CableLabs , the heart of cable research and development, has created its own OpenStack platform called the SDN/NFV Application Development Platform and Stack project, or SNAPS for short. That in itself isn't news -- SNAPS has been around since 2016 -- but the organization also introduced two related projects as part of its open source effort just three weeks ago. And CableLabs' lead architect for wired technologies, Randy Levensalor, opened up even more recently about how his team's approach differs from some of the NFV strategies undertaken by telecom operators when the virtualization craze first took hold.
First, the new projects are SNAPS-Boot, which sets up the physical servers to run OpenStack (a "basic Linux install," according to Levensalor) and SNAPS-OpenStack, which provisions servers with a containerized version of OpenStack. Essentially, CableLabs has created a wrapper around OpenStack to make it easier for operators to use the platform without turning to a vendor-specific implementation. (See CableLabs Launches SNAPS-Boot, SNAPS-OpenStack Installers.)
Levensalor says CableLabs is intent on driving greater interoperability as the industry virtualizes many of its network functions. SNAPS OpenStack provides a common platform for VNFs and can accommodate work being done by operators and vendors alike.
CableLabs is aware, however, that OpenStack isn't a panacea. Even developers with the best open source intentions can go astray when tackling the complex needs of telecom infrastructure.
"Some of the more prevalent NFV solutions from the telcos," Levensalor points out, "they actually end up being stuck on a very old version of OpenStack because they did a lot of customization," and that customization doesn't translate to newer OpenStack releases.
Levensalor says that heavy customization ends up being expensive for operators, "so we're really trying to avoid those challenges in the future."
CableLabs also isn't working at the bleeding edge of OpenStack development. Instead, it's based SNAPS-OpenStack on OpenStack Pike, the most recent stable release of the software architecture. Why? Because a stable release makes it a lot easier to determine the source of a problem when one occurs.

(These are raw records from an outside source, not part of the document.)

Lemma handle_ok a st : home_ok st -> home_ok (handle a st).
Proof.
  destruct a; simpl;
    auto using startNewGame_ok, getNextMatch_ok, recordResult_ok.
  - unfold incrementTeams. by case_match.
  - unfold decrementTeams. by case_match.
  - intros _ g. done.
Qed.

Lemma run_ok acts st : home_ok st -> home_ok (run acts st).
Proof.
  revert st. induction acts as [|a acts IH]; intros st Hst; [done|].
  apply IH, handle_ok, Hst.
Qed.

Lemma initial_ok : home_ok initial.
Proof. intros g. done. Qed.

(** Every session of an execution satisfies the invariant. *)
Lemma reachable_ok acts g :
  gameState (run acts initial) = Some g -> session_ok g.
Proof. apply run_ok, initial_ok. Qed.

(** ** Every team is in the queue or on the pitch *)

Lemma follows_weaken (G G' : action -> Home -> bool) st acts :
  (forall a s, G a s = true -> G' a s = true) ->
  follows G st acts = true -> follows G' st acts = true.
Proof.
  intros HG. revert st. induction acts as [|a acts IH]; intros st; simpl; [done|].
  intros [? ?]%andb_true_iff. apply andb_true_iff. auto.
Qed.

Lemma rendered_idle_draw a st : rendered a st = true -> idle_draw a st = true.
Proof.
  unfold rendered, idle_draw.
  destruct a, (gameState st) as [g|]; try done.
  by destruct (current_match g).
Qed.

If you fail with a non-stable release, Levensalor explains, you don't know if the problem was a change to OpenStack or the specific application code.
For now, the number of companies working with SNAPS-OpenStack is still limited, but Levensalor expects that to change, and he notes that CableLabs has a vendor-sponsored NFV event coming up in February, where it will both promote existing work and ask for more feedback from members.
Currently, some of the virtualized functions under development using SNAPS-OpenStack include a virtualized CCAP core, firewall and security functions, SD-WAN controllers and a virtualized mobile core. (See related: The Big Cable DAA Update.)
Levensalor says that the SNAPS roadmap extends even beyond OpenStack. CableLabs plans to do an implementation of the open source Kubernetes system and a serverless computing version of SNAPS as well.
The point, says Levensalor, is not for CableLabs to flesh out its entire SNAPS platform before releasing it, but to get the community engaged and contributing to SNAPS development.
"It's not what you call a mature product... but we really wanted to open this up as soon as possible," he comments.
That's a major paradigm shift for CableLabs, and for the cable industry as a whole.